▶ _WHAT NEEDS TO BE DONE_
The line with "Hs. unfold select_candidate.", the line with "apply elem_of_map_to_list, list_elem_of_In.", and all lines between them in the material below: return these exactly, and no others.

▶ _GIVEN DATA_
(* ===== verification/Stores.v ===== *)
(** The ports purchase providers implement ([internal/stores]): evidence,
    requests, results and actions, the validation of a provider answer against
    what was asked, the adapter registry and classified failures. *)

From S2P Require Import Prelude GoText GoTime GoMime Sha256 Core Purchase Protection Persistence.
From stdpp Require Import base list strings gmap.
Local Open Scope Z_scope.

(** ** Failures ([failure.go]) *)

Abbreviation FailureKind := string.

(* internal/stores/failure.go: constants *)
Definition FailureInvalidEvidence : FailureKind := "invalid_evidence".
Definition FailureUnauthorized : FailureKind := "unauthorized".
Definition FailureNotFound : FailureKind := "not_found".
Definition FailureConflict : FailureKind := "conflict".
Definition FailureRateLimited : FailureKind := "rate_limited".
Definition FailureTemporary : FailureKind := "temporary".
Definition FailurePermanent : FailureKind := "permanent".

(* internal/stores/failure.go: NewFailure *)
Definition NewFailure (provider : Provider) (operation : string) (kind : FailureKind)
    (retryAfter : duration) (cause : error) : gerror :=
  Failure provider operation kind retryAfter cause.

(* internal/stores/failure.go: Failure.Retryable *)
Definition Failure_Retryable (kind : FailureKind) : bool :=
  String.eqb kind FailureRateLimited || String.eqb kind FailureTemporary.

(** A nil failure has the generic code. *)
(* internal/stores/failure.go: Failure.CodeValue *)
Definition Failure_CodeValue (kind : option FailureKind) : string :=
  match kind with
  | None => "provider_failure"
  | Some k => ("provider_" ++ k)%string
  end.

(* internal/stores/failure.go: Failure.Error *)
Definition Failure_Error (provider operation kind : string) : string :=
  ("store " ++ provider ++ " " ++ operation ++ " failed: " ++ kind)%string.

(** [errors.As(err, &failure)]: the first failure of the chain, depth first. *)
Fixpoint as_failure (e : gerror) : option (string * string * string * Z) :=
  match e with
  | New _ | Errorf _ _ | Sentinel _ => None
  | Wrapf _ _ cause | Invalid cause => as_failure cause
  | Joined errs => (fix go es := match es with
                                 | [] => None
                                 | e' :: es' => match as_failure e' with
                                                | Some f => Some f
                                                | None => go es'
                                                end
                                 end) errs
  | Failure provider operation kind retryAfter _ => Some (provider, operation, kind, retryAfter)
  end.

(* internal/stores/observed.go: providerOutcome *)
Definition providerOutcome (err : error) : string :=
  match err with
  | None => "success"
  | Some e => match as_failure e with Some (_, _, kind, _) => kind | None => "error" end
  end.

(* internal/validation/errors.go: Wrap *)
Definition validation_Wrap (err : error) : error :=
  match err with
  | None => None
  | Some e => if errors_Is e "validation.ErrInvalid" then Some e else Some (Invalid e)
  end.

(** ** Evidence ([evidence.go], [provider_contract.go]) *)

(* internal/stores/evidence.go: Evidence *)
Record Evidence : Type := mkEvidence {
  ev_ContentType : string;
  ev_payload : string
}.

(* internal/stores/evidence.go: VerifiedArtifact *)
Record VerifiedArtifact : Type := mkArtifact {
  art_Kind : string;
  art_Evidence : Evidence
}.
(** The projector is deterministic although it ranges over Go maps: with one
    lineage per observation and import grant, any two iteration orders give the
    same projections and the same errors. *)
Theorem project_order_independent (R1 R2 : GoMapRange) (current : list CustomerEntitlement)
    (candidates : list ProjectionCandidate) :
  identities_decide candidates ->
  @Project R1 (Some tt) current candidates = @Project R2 (Some tt) current candidates.
Proof.
  intros Hid. cbn [Project].
  destruct (index_current 0 ∅ current) as [cur|]; [|done]. cbn [bind_result].
  destruct (collect_products 0 ∅ candidates) as [sp|] eqn:Hsp; [|done]. cbn [bind_result]. f_equal.
  apply collect_products_ok in Hsp as [Hok _]. rewrite List.Forall_forall in Hok.
  set (by_e := fold_left (add_candidate sp) candidates ∅).
  assert (Hselect : forall e sources, by_e !! e = Some sources ->
            @select_candidate R1 cur e sources = @select_candidate R2 cur e sources).
  { intros e sources Hs. unfold select_candidate.
    rewrite (keep_better_perm candidatePreferred
               (map snd (@map_range R1 1 _ (map_to_list sources)))
               (map snd (@map_range R2 1 _ (map_to_list sources)))); [done| |].
    - apply Permutation_map. rewrite (@map_range_perm R1). symmetry. apply map_range_perm.
    - assert (Hmem : forall x, In x (map snd (@map_range R1 1 _ (map_to_list sources))) ->
                exists s, sources !! s = Some x).
      { intros x ([s x'] & <- & Hx)%in_map_iff. exists s. apply elem_of_map_to_list, list_elem_of_In.
        simpl. eapply Permutation_in; [apply (@map_range_perm R1)|exact Hx]. }
      intros a b (s1 & Ha)%Hmem (s2 & Hb)%Hmem Hab Hba.
      destruct (source_newest sp candidates _ _ _ _ Hs Ha) as ((Hain & _) & Hae & Has).
      destruct (source_newest sp candidates _ _ _ _ Hs Hb) as ((Hbin & _) & Hbe & Hbs).
      destruct (Hok a Hain) as (_ & [_ _ _ _ _ Hwa _ _ _] & _).
      destruct (Hok b Hbin) as (_ & [_ _ _ _ _ Hwb _ _ _] & _).
      destruct (preferred_tie a b Hwa Hwb Hab Hba) as [Hk Hi].
      assert (s1 = s2); [|congruence].
      rewrite <- Has, <- Hbs. apply Hid; auto. by rewrite Hae, Hbe. }
  assert (Hsel : forall e,
    @select_candidate R1 cur e <$> by_e !! e = @select_candidate R2 cur e <$> by_e !! e).
  { intros e. destruct (by_e !! e) eqn:E; simpl; [|done]. f_equal. by apply Hselect. }
  assert (Hmaps : forall (M1 M2 : gmap EntitlementID ProjectionCandidate),
    (forall e, M1 !! e = @select_candidate R1 cur e <$> by_e !! e) ->
    (forall e, M2 !! e = @select_candidate R2 cur e <$> by_e !! e) -> M1 = M2).
  { intros M1 M2 H1 H2. apply map_eq. intros e. by rewrite H1, H2, Hsel. }
  set (S1 := fold_left _ (@map_range R1 0 _ (map_to_list by_e)) ∅).
  set (S2 := fold_left _ (@map_range R2 0 _ (map_to_list by_e)) ∅).
  assert (HS : S1 = S2).
  { apply Hmaps; intros e; [apply (@fold_range_lookup _ _ _ _ _ R1 0 (@select_candidate R1 cur))
                           |apply (@fold_range_lookup _ _ _ _ _ R2 0 (@select_candidate R2 cur))]. }
  rewrite HS. f_equal. apply (merge_sort_unique). apply Permutation_map, filter_Permutation'.
  rewrite (@map_range_perm R1). symmetry. apply map_range_perm.
Qed.

(** Some candidate of the entitlement survives: a store observation always does. *)
Lemma some_unsuperseded sp candidates c :
  (forall x, x ∈ sp <-> observed_product candidates x) -> In c candidates ->
  exists k, In k candidates /\ entitlement_of k = entitlement_of c /\ superseded sp k = false.
Proof.
  intros Hsp Hc. destruct (superseded sp c) eqn:E; [|eauto].
  unfold superseded in E. apply andb_true_iff in E as [E _].
  apply bool_decide_eq_true, Hsp in E as (k & Hk & Hkind & Hp). exists k. split_and!; [done| |].
  - unfold productFromCandidate in Hp. by injection Hp.
  - unfold superseded. apply andb_false_iff. right. unfold source_kind in Hkind. rewrite Hkind. done.
Qed.

(** Nothing reported is dropped: an entitlement that has a candidate is
    written when it has no current projection, and also when a candidate that is
    not superseded reports the very lineage its current projection cites; so an
    expired or revoked lineage does take its own access away. *)
Theorem reported_entitlement_written `{Horder : !GoMapRange} (current : list CustomerEntitlement)
    (candidates : list ProjectionCandidate) (out : list EntitlementProjection)
    (k : ProjectionCandidate) :
  Project (Some tt) current candidates = Ok out -> In k candidates ->
  (forall c, In c current -> current_id c = entitlement_of k ->
     unsuperseded candidates k /\ sourceFromCandidate k = sourceFromCurrent c) ->
  In (entitlement_of k) (map ep_EntitlementID out).
Proof.
  intros H Hk Hcurrent. apply Project_result in H as [_ (cur & sp & Hcur & Hsp & Hout & _)].
  set (by_e := fold_left (add_candidate sp) candidates ∅) in *. cbv zeta in Hout.
  destruct (some_unsuperseded sp candidates k Hsp Hk) as (k' & Hk' & He & Hsup).
  destruct (candidate_source sp candidates k' Hk' Hsup) as (sources & y & Hs & Hy).
  rewrite He in Hs. fold by_e in Hs.
  assert (Hproj : projected cur by_e sp (entitlement_of k)
            (select_candidate cur (entitlement_of k) sources) = true).
  { unfold projected. destruct (cur !! entitlement_of k) as [c|] eqn:Ec; [|done].
    apply Hcur in Ec as [Hin Hid]. destruct (Hcurrent c Hin Hid) as [Hun Hsrc].
    apply (superseded_false sp candidates k Hsp) in Hun.
    destruct (candidate_source sp candidates k Hk Hun) as (sources' & x & Hs' & Hx).
    fold by_e in Hs'. rewrite Hs in Hs'. injection Hs' as <-. rewrite Hs.
    change (default ∅ (Some sources)) with sources. unfold currentSourceReported.
    rewrite <- Hsrc, Hx. rewrite bool_decide_eq_true_2 by eauto. done. }
  apply in_map_iff. exists (cand_Projection (select_candidate cur (entitlement_of k) sources)).
  split.
  - by destruct (output_candidate sp cur candidates _ sources Hs) as [_ ?].
  - apply Hout. eauto.
Qed.

(** ** A concrete selection *)

(** One customer: a lapsed monthly purchase, a newer yearly purchase of another
    product that allows, and an imported grant of the yearly product. *)
Definition sample_projection (kind : SourceKind) (obs imp : string) (product : ProductID)
    (access : AccessStatus) (ends : option time) : EntitlementProjection :=
  mkProjection "project-1" "customer-1" "premium" kind obs imp product "customer-1" access
    (if String.eqb access AccessAllowed then AccessReasonPurchaseValid else AccessReasonExpired)
    (mkPeriod 1000 ends).

Definition expired_monthly : ProjectionCandidate :=
  mkCandidate (sample_projection SourceKindStoreObservation "obs-1" EmptyString "monthly"
                 AccessDenied (Some 2000)) "app-1" "reference:1" 5000.
Definition active_yearly : ProjectionCandidate :=
  mkCandidate (sample_projection SourceKindStoreObservation "obs-2" EmptyString "yearly"
                 AccessAllowed (Some 9000)) "app-1" "reference:2" 4000.
Definition imported_yearly : ProjectionCandidate :=
  mkCandidate (sample_projection SourceKindImport EmptyString "imp-1" "yearly"
                 AccessAllowed None) "app-1" "import:1" 3000.
Definition current_lifetime : CustomerEntitlement :=
  mkCustomerEntitlement (sample_projection SourceKindStoreObservation "obs-9" EmptyString "lifetime"
                           AccessAllowed None) "app-2" "reference:9" "premium" 1.

Definition sample_candidates : list ProjectionCandidate :=
  [imported_yearly; expired_monthly; active_yearly].


Lemma project_total_sound_witness :
  NoDup (map ep_EntitlementID [cand_Projection active_yearly]) /\
  projection_wf (cand_Projection active_yearly).
Proof.
  assert (H : @Project range_in_order (Some tt) [] sample_candidates
              = Ok [cand_Projection active_yearly]) by (vm_compute; reflexivity).
  destruct (proj2 (@project_total_sound range_in_order [] sample_candidates) _ H) as (Hnd & _ & Hp).
  split; [exact Hnd|]. apply Hp. left. reflexivity.
Defined.

Lemma independent_access_preserved_witness :
  @Project range_in_order (Some tt) [current_lifetime] [expired_monthly] = Ok [] /\
  ~ In "premium"%string (map ep_EntitlementID ([] : list EntitlementProjection)).
Proof.
  assert (H : @Project range_in_order (Some tt) [current_lifetime] [expired_monthly] = Ok [])
    by (vm_compute; reflexivity).
  split; [exact H|].
  apply (@independent_access_preserved range_in_order _ _ _ current_lifetime H).
  - left. reflexivity.
  - reflexivity.
  - intros k [<-|[]]. discriminate.
Defined.

Lemma projected_is_strongest_witness :
  exists y, In y sample_candidates /\ sourceFromCandidate y = sourceFromCandidate expired_monthly /\
    accessStrength (ep_Access (cand_Projection y)) <= 3.
Proof.
  assert (H : @Project range_in_order (Some tt) [] sample_candidates
              = Ok [cand_Projection active_yearly]) by (vm_compute; reflexivity).
  destruct (proj2 (@projected_is_strongest range_in_order _ _ _ (cand_Projection active_yearly) H
              ltac:(left; reflexivity)) expired_monthly) as (y & Hy & _ & Hs & _ & _ & Ha).
  - right. left. reflexivity.
  - reflexivity.
  - intros E. vm_compute in E. discriminate E.
  - exists y. split; [exact Hy|]. split; [exact Hs|exact Ha].
Defined.

Lemma project_order_independent_witness :
  @Project range_in_order (Some tt) [] sample_candidates =
  @Project range_reversed (Some tt) [] sample_candidates.
Proof.
  apply project_order_independent.
  intros a b Ha Hb _ Hk Hi. simpl in Ha, Hb.
  destruct Ha as [<-|[<-|[<-|[]]]], Hb as [<-|[<-|[<-|[]]]]; try reflexivity;
    vm_compute in Hk, Hi; discriminate.
Defined.

Lemma reported_entitlement_written_witness :
  In "premium"%string (map ep_EntitlementID [cand_Projection active_yearly]).
Proof.
  assert (H : @Project range_in_order (Some tt) [] sample_candidates
              = Ok [cand_Projection active_yearly]) by (vm_compute; reflexivity).
  apply (@reported_entitlement_written range_in_order _ _ _ active_yearly H).
  - right. right. left. reflexivity.
  - intros c [].
Defined.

▶ _FINAL ANSWER_
  { intros e sources Hs. unfold select_candidate.
    rewrite (keep_better_perm candidatePreferred
               (map snd (@map_range R1 1 _ (map_to_list sources)))
               (map snd (@map_range R2 1 _ (map_to_list sources)))); [done| |].
    - apply Permutation_map. rewrite (@map_range_perm R1). symmetry. apply map_range_perm.
    - assert (Hmem : forall x, In x (map snd (@map_range R1 1 _ (map_to_list sources))) ->
                exists s, sources !! s = Some x).
      { intros x ([s x'] & <- & Hx)%in_map_iff. exists s. apply elem_of_map_to_list, list_elem_of_In.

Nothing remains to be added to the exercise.